Unsloth is a lightweight library for faster LLM fine-tuning which is fully compatible with the Hugging Face ecosystem (Hub, transformers, PEFT, TRL).
Before diving into Unsloth, it may be helpful to read our QLoRA blog post, or be familiar with LLM fine-tuning using the Huggingface PEFT library.
In this tutorial, we train a new model with unsloth/llama-3-8b-bnb-4bit
.
The test environment is Ubuntu 24.04 with NVIDIA A10G GPU.
First, make sure you've installed the NVIDIA driver and CUDA Toolkit according to the Prepare the CUDA environment in AWS G5 instances undert Ubuntu 24.04 article.

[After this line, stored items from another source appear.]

(** The events of a frame, in the log. *)
Lemma frame_log c f i probes probes' evs log :
  slotted i probes -> log_ok log -> (forall p, Some p ∈ probes -> tracks log p) ->
  Forall2 (reported f) (frame_answers c probes) evs -> Forall2 (slot_step c) probes probes' ->
  log_ok (log ++ evs) /\ slotted i probes' /\
  (forall p', Some p' ∈ probes' -> tracks (log ++ evs) p' /\ exists p, Some p ∈ probes /\ same_press p p') /\
  (forall e, e ∈ evs -> exists p m, Some p ∈ probes /\ reports f p m e).
Proof.
  revert i probes' evs log. induction probes as [| o probes IH]; intros i probes' evs log Hsl Hlog Htr Hr Hst.
  { apply Forall2_nil_inv_l in Hr, Hst. subst. rewrite app_nil_r. split; [done |]. split; [done |].
    split; [by intros ? ?%elem_of_nil | by intros ? ?%elem_of_nil]. }
  apply Forall2_cons_inv_l in Hst as (o' & probes'' & Ho & Hst & ->).
  pose proof (slotted_tail _ _ _ Hsl) as Hsl'. destruct o as [p |].
  - unfold frame_answers in Hr. cbn in Hr. apply Forall2_app_inv_l in Hr as (evs1 & evs2 & Hr1 & Hr2 & ->).
    assert (Forall2 (reports f p) (answers c p) evs1) as Hr1' by (by apply reports_pairs_inv).
    destruct (Hsl 0%nat p eq_refl) as [Hi Hp]. destruct Ho as (p' & Hs & Hf & -> & Hok).
    pose proof (probe_log c f p log evs1 Hp Hlog (Htr p ltac:(by left)) Hr1') as Hlog1.
    assert (forall p2, Some p2 ∈ probes -> PendingProbe.kind p2 <> PendingProbe.kind p) as Hdiff.
    { intros p2 [j Hj]%list_elem_of_lookup Hk. destruct (Hsl' j p2 Hj) as [Hi2 _]. rewrite Hk in Hi2. lia. }
    destruct (IH (S i) probes'' evs2 (log ++ evs1) Hsl' Hlog1) as (R1 & R2 & R3 & R4); [| done | done |].
    { intros p2 Hp2. apply tracks_other; [apply Htr; by right |]. intros e He.
      destruct (reports_elem _ _ _ _ _ Hr1' He) as (m & _ & []). specialize (Hdiff p2 Hp2). congruence. }
    rewrite app_assoc. split; [done |]. split; [| split].
    + intros [| j] q Hq; cbn in Hq.
      * destruct (isProbeComplete p'); [done |]. injection Hq as ->. split; [| by apply Hok].
        rewrite (sp_kind _ _ Hs). done.
      * destruct (R2 j q Hq) as [? ?]. split; [lia | done].
    + intros q [Hq | Hq]%elem_of_cons.
      * destruct (isProbeComplete p'); [done |]. injection Hq as ->. split; [| exists p; split; [by left | done]].
        apply tracks_other; [apply (probe_tracks c f p); [apply Htr; by left | done..] |]. intros e He. destruct (R4 e He) as (p2 & m & Hp2 & []).
        specialize (Hdiff p2 Hp2). rewrite (sp_kind _ _ Hs). congruence.
      * destruct (R3 q Hq) as (? & p2 & ? & ?). split; [done |]. exists p2. split; [by right | done].
    + intros e [He | He]%elem_of_app.
      * destruct (reports_elem _ _ _ _ _ Hr1' He) as (m & _ & ?). exists p, m. split; [by left | done].
      * destruct (R4 e He) as (p2 & m & ? & ?). exists p2, m. split; [by right | done].
  - cbn in Ho. subst o'. destruct (IH (S i) probes'' evs log Hsl' Hlog) as (R1 & R2 & R3 & R4); [| done | done |].
    { intros p2 Hp2. apply Htr. by right. }
    split; [done |]. split; [| split].
    + intros [| j] q Hq; [done |]. destruct (R2 j q Hq) as [? ?]. split; [lia | done].
    + intros q [Hq | Hq]%elem_of_cons; [done |]. destruct (R3 q Hq) as (? & p2 & ? & ?). split; [done |].
      exists p2. split; [by right | done].
    + intros e He. destruct (R4 e He) as (p2 & m & ? & ?). exists p2, m. split; [by right | done].
Qed.
End Log.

We strongly recommended to use conda to manage your Python environment. It's the easiest way to avoid wasting time on dependency conflicts.
wget -c https://repo.anaconda.com/miniconda/Miniconda3-latest-Linux-x86_64.sh
bash Miniconda3-latest-Linux-x86_64.sh
source ~/.bashrc
conda create --name unsloth_env \
python=3.10 \
pytorch-cuda=<11.8/12.1> \
pytorch cudatoolkit xformers -c pytorch -c nvidia -c xformers \
-y
conda activate unsloth_env
pip install "unsloth[colab-new] @ git+https://github.com/unslothai/unsloth.git"
pip install --no-deps "trl<0.9.0" peft accelerate bitsandbytes
We use "yahma/alpaca-cleaned" as the dataset. You can replace it with your own dataset.
The framework will download the dataset automatically when you specified it. So you don't have to download manually. Make sure your dateset namespace is correct.
Save the following code to train.py
:
import torch
from trl import SFTTrainer
from transformers import TrainingArguments
from datasets import load_dataset
from unsloth import FastLanguageModel
max_seq_length = 2048 # Supports RoPE Scaling interally, so choose any!
# Load Llama model
model, tokenizer = FastLanguageModel.from_pretrained(
model_name = "unsloth/llama-3-8b-bnb-4bit", # modify to your prefered model
max_seq_length = max_seq_length,
dtype = None,
load_in_4bit = True,
)
# Do model patching and add fast LoRA weights
model = FastLanguageModel.get_peft_model(
model,
r = 16,
target_modules = ["q_proj", "k_proj", "v_proj", "o_proj",
"gate_proj", "up_proj", "down_proj",],
lora_alpha = 16,
lora_dropout = 0, # Supports any, but = 0 is optimized
bias = "none", # Supports any, but = "none" is optimized
use_gradient_checkpointing = True,
random_state = 3407,
max_seq_length = max_seq_length,
)
# Get dataset
alpaca_prompt = """Below is an instruction that describes a task, paired with an input that provides further context. Write a response that appropriately completes the request.
### Instruction:
{}
### Input:
{}
### Response:
{}"""
EOS_TOKEN = tokenizer.eos_token # Must add EOS_TOKEN
def formatting_prompts_func(examples):
instructions = examples["instruction"]
inputs = examples["input"]
outputs = examples["output"]
texts = []
for instruction, input, output in zip(instructions, inputs, outputs):
# Must add EOS_TOKEN, otherwise your generation will go on forever!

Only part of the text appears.